(** The words a regular expression denotes. *)
Inductive Matches : regex -> pystr -> Prop :=
| MEps : Matches Eps []
| MAtom a c : atom_mem a c = true -> Matches (Atom a) [c]
| MCat r1 r2 w1 w2 :
    Matches r1 w1 -> Matches r2 w2 -> Matches (Cat r1 r2) (w1 ++ w2)
| MAltL r1 r2 w : Matches r1 w -> Matches (Alt r1 r2) w
| MAltR r1 r2 w : Matches r2 w -> Matches (Alt r1 r2) w
| MStarNil r : Matches (Star r) []
| MStarApp r w1 w2 :
    Matches r w1 -> Matches (Star r) w2 -> Matches (Star r) (w1 ++ w2).

(** Does [r] match the empty word? *)
Fixpoint nullable (r : regex) : bool :=
  match r with
  | Void => false
  | Eps => true
  | Atom _ => false
  | Cat r1 r2 => nullable r1 && nullable r2
  | Alt r1 r2 => nullable r1 || nullable r2
  | Star _ => true
  end.

(** What is left of [r] after reading [c]. *)
Fixpoint deriv (c : ascii) (r : regex) : regex :=
  match r with
  | Void => Void
  | Eps => Void
  | Atom a => if atom_mem a c then Eps else Void
  | Cat r1 r2 =>
      if nullable r1
      then Alt (Cat (deriv c r1) r2) (deriv c r2)
      else Cat (deriv c r1) r2
  | Alt r1 r2 => Alt (deriv c r1) (deriv c r2)
  | Star r1 => Cat (deriv c r1) (Star r1)
  end.

(** Does [r] match at the start of [s], that is, some prefix of [s]? *)
Fixpoint match_here (r : regex) (s : pystr) : bool :=
  nullable r ||
  match s with
  | [] => false
  | c :: s' => match_here (deriv c r) s'
  end.

(** A pattern of the shape [(?=l1)...(?=ln)body]: the lookaheads are tried
    at the position where [body] starts and consume nothing. *)
Record pattern := Pattern { lookaheads : list regex; body : regex }.

Definition match_at (p : pattern) (s : pystr) : bool :=
  forallb (fun l => match_here l s) (lookaheads p) && match_here (body p) s.

(** [bool(re.search(p, s))]: is there a position of [s], its end included,
    where [p] matches? *)
Fixpoint search (p : pattern) (s : pystr) : bool :=
  match_at p s ||
  match s with
  | [] => false
  | _ :: s' => search p s'
  end.

End Re.

(** ** phishing_chatbot.py: the disclosure detector *)

Import Re.

Definition letters : list item := [Rng "A" "Z"; Rng "a" "z"].
Definition digits : list item := [Rng "0" "9"].
Definition symbols : list item :=
  [Chr "@"; Chr "$"; Chr "!"; Chr "%"; Chr "*"; Chr "?"; Chr "&"].

(** [[a-zA-Z0-9._%+-]+@[a-zA-Z0-9.-]+\.[a-zA-Z]{2,}] *)
Definition email_pattern : pattern :=
  Pattern []
    (Cat (Plus (Atom (Class [Rng "a" "z"; Rng "A" "Z"; Rng "0" "9";
                             Chr "."; Chr "_"; Chr "%"; Chr "+"; Chr "-"])))
    (Cat (Atom (Lit "@"))
    (Cat (Plus (Atom (Class [Rng "a" "z"; Rng "A" "Z"; Rng "0" "9";
                             Chr "."; Chr "-"])))
    (Cat (Atom (Lit "."))
         (AtLeast 2 (Atom (Class [Rng "a" "z"; Rng "A" "Z"]))))))).

(** [[A-Za-z0-9@$!%*?&]] *)
Definition password_chars : list item :=
  [Rng "A" "Z"; Rng "a" "z"; Rng "0" "9";
   Chr "@"; Chr "$"; Chr "!"; Chr "%"; Chr "*"; Chr "?"; Chr "&"].

(** [(?=.*[A-Za-z])(?=.*[0-9])(?=.*[@$!%*?&])[A-Za-z0-9@$!%*?&]{8,}] *)
Definition password_pattern : pattern :=
  Pattern
    [Cat (Star (Atom Dot)) (Atom (Class letters));
     Cat (Star (Atom Dot)) (Atom (Class digits));
     Cat (Star (Atom Dot)) (Atom (Class symbols))]
    (AtLeast 8 (Atom (Class password_chars))).

Definition has_email (user_input : pystr) : bool :=
  search email_pattern user_input.

Definition has_password (user_input : pystr) : bool :=
  search password_pattern user_input.

Definition check_for_credentials (user_input : pystr) : bool :=
  has_email user_input && has_password user_input.

(** ** phishing_detector.py: display of the model's answer *)

Module Detector.

(** The calls of the page: [st.markdown], [st.subheader], [st.write],
    [st.error], [st.success], [st.info]. *)
Inductive element :=
| Markdown (body : pystr)
| Subheader (body : pystr)
| Write (body : pystr)
| Error (body : pystr)
| Success (body : pystr)
| Info (body : pystr).

(** A call returns or raises; [e] is [str(e)] of the exception. *)
Inductive outcome (A : Type) :=
| Returned (a : A)
| Raised (e : pystr).

Arguments Returned {A} a.
Arguments Raised {A} e.

Definition bind {A B : Type} (m : outcome A) (k : A -> outcome B) : outcome B :=
  match m with
  | Returned a => k a
  | Raised e => Raised e
  end.

(** The test of line 187 on the conclusion text. *)
Definition likely_phishing (conclusion_text : pystr) : bool :=
  contains (lower conclusion_text) (py "phishing")
  && negb (contains (lower conclusion_text) (py "not a phishing")).

(** One round of the loop over the sections. *)
Definition display_section (section : pystr) : list element :=
  if startswith section (py "Analysis:") then
    [Subheader (py "Analysis"); Write (strip (slice_from 9 section))]
  else if startswith section (py "Conclusion:") then
    let conclusion_text := strip (slice_from 11 section) in
    [Subheader (py "Conclusion");
     if likely_phishing conclusion_text
     then Error conclusion_text
     else Success conclusion_text]
  else if startswith section (py "Recommendation:") then
    [Subheader (py "Recommendation"); Info (strip (slice_from 14 section))]
  else [].

(** Lines 171-193: the heading, then the sections of [result] in order.
    None of the calls raises. *)
Definition display_result (result : pystr) : outcome (list element) :=
  let sections := split_blank result in
  Returned (Markdown (py "## Analysis Result")
            :: flat_map display_section sections).

Section Handler.

(** [LLMChain(llm=llm, prompt=prompt).run]: the call to the model, on the
    message to analyze. *)
Variable chain_run : pystr -> outcome pystr.

Definition analyze_phishing_message (message api_key : pystr) : outcome pystr :=
  chain_run message.

(** The body of the [try]. *)
Definition try_block (message api_key : pystr) : outcome (list element) :=
  bind (analyze_phishing_message message api_key) display_result.

(** The handler of the "Analyze Message" button; [api_key] is what
    [os.getenv] gave. *)
Definition analyze_button (api_key : option pystr) (message : pystr)
  : list element :=
  match api_key with
  | None => [Error (py "Please enter your OpenAI API key in the sidebar.")]
  | Some key =>
      if is_empty key then
        [Error (py "Please enter your OpenAI API key in the sidebar.")]
      else if is_empty message then
        [Error (py "Please enter a message to analyze.")]
      else
        match try_block message key with
        | Returned shown => shown
        | Raised e =>
            [Error (py "An error occurred: " ++ e);
             if contains (lower e) (py "API key")
             then Error (py "There might be an issue with your API key. Please check if it's valid.")
             else Error (py "Please make sure you have the required packages installed and try again.")]
        end
  end.

End Handler.

End Detector.

(** ** phishing_chatbot.py: the session and one run of the script *)

Module Chatbot.

(** An entry of [conversation_history]: the dict [{"user": ..., "bot": ...}];
    [main] builds every entry with both keys. *)
Record entry := Entry { user : pystr; bot : pystr }.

## Your objective
Give back exactly the lines above starting at the line where "Fixpoint search (p" appears and ending at the line where "Write (body : pystr)" appears, both included, with no other lines.

## Written response
Fixpoint search (p : pattern) (s : pystr) : bool :=
  match_at p s ||
  match s with
  | [] => false
  | _ :: s' => search p s'
  end.

End Re.

(** ** phishing_chatbot.py: the disclosure detector *)

Import Re.

Definition letters : list item := [Rng "A" "Z"; Rng "a" "z"].
Definition digits : list item := [Rng "0" "9"].
Definition symbols : list item :=
  [Chr "@"; Chr "$"; Chr "!"; Chr "%"; Chr "*"; Chr "?"; Chr "&"].

(** [[a-zA-Z0-9._%+-]+@[a-zA-Z0-9.-]+\.[a-zA-Z]{2,}] *)
Definition email_pattern : pattern :=
  Pattern []
    (Cat (Plus (Atom (Class [Rng "a" "z"; Rng "A" "Z"; Rng "0" "9";
                             Chr "."; Chr "_"; Chr "%"; Chr "+"; Chr "-"])))
    (Cat (Atom (Lit "@"))
    (Cat (Plus (Atom (Class [Rng "a" "z"; Rng "A" "Z"; Rng "0" "9";
                             Chr "."; Chr "-"])))
    (Cat (Atom (Lit "."))
         (AtLeast 2 (Atom (Class [Rng "a" "z"; Rng "A" "Z"]))))))).

(** [[A-Za-z0-9@$!%*?&]] *)
Definition password_chars : list item :=
  [Rng "A" "Z"; Rng "a" "z"; Rng "0" "9";
   Chr "@"; Chr "$"; Chr "!"; Chr "%"; Chr "*"; Chr "?"; Chr "&"].

(** [(?=.*[A-Za-z])(?=.*[0-9])(?=.*[@$!%*?&])[A-Za-z0-9@$!%*?&]{8,}] *)
Definition password_pattern : pattern :=
  Pattern
    [Cat (Star (Atom Dot)) (Atom (Class letters));
     Cat (Star (Atom Dot)) (Atom (Class digits));
     Cat (Star (Atom Dot)) (Atom (Class symbols))]
    (AtLeast 8 (Atom (Class password_chars))).

Definition has_email (user_input : pystr) : bool :=
  search email_pattern user_input.

Definition has_password (user_input : pystr) : bool :=
  search password_pattern user_input.

Definition check_for_credentials (user_input : pystr) : bool :=
  has_email user_input && has_password user_input.

(** ** phishing_detector.py: display of the model's answer *)

Module Detector.

(** The calls of the page: [st.markdown], [st.subheader], [st.write],
    [st.error], [st.success], [st.info]. *)
Inductive element :=
| Markdown (body : pystr)
| Subheader (body : pystr)
| Write (body : pystr)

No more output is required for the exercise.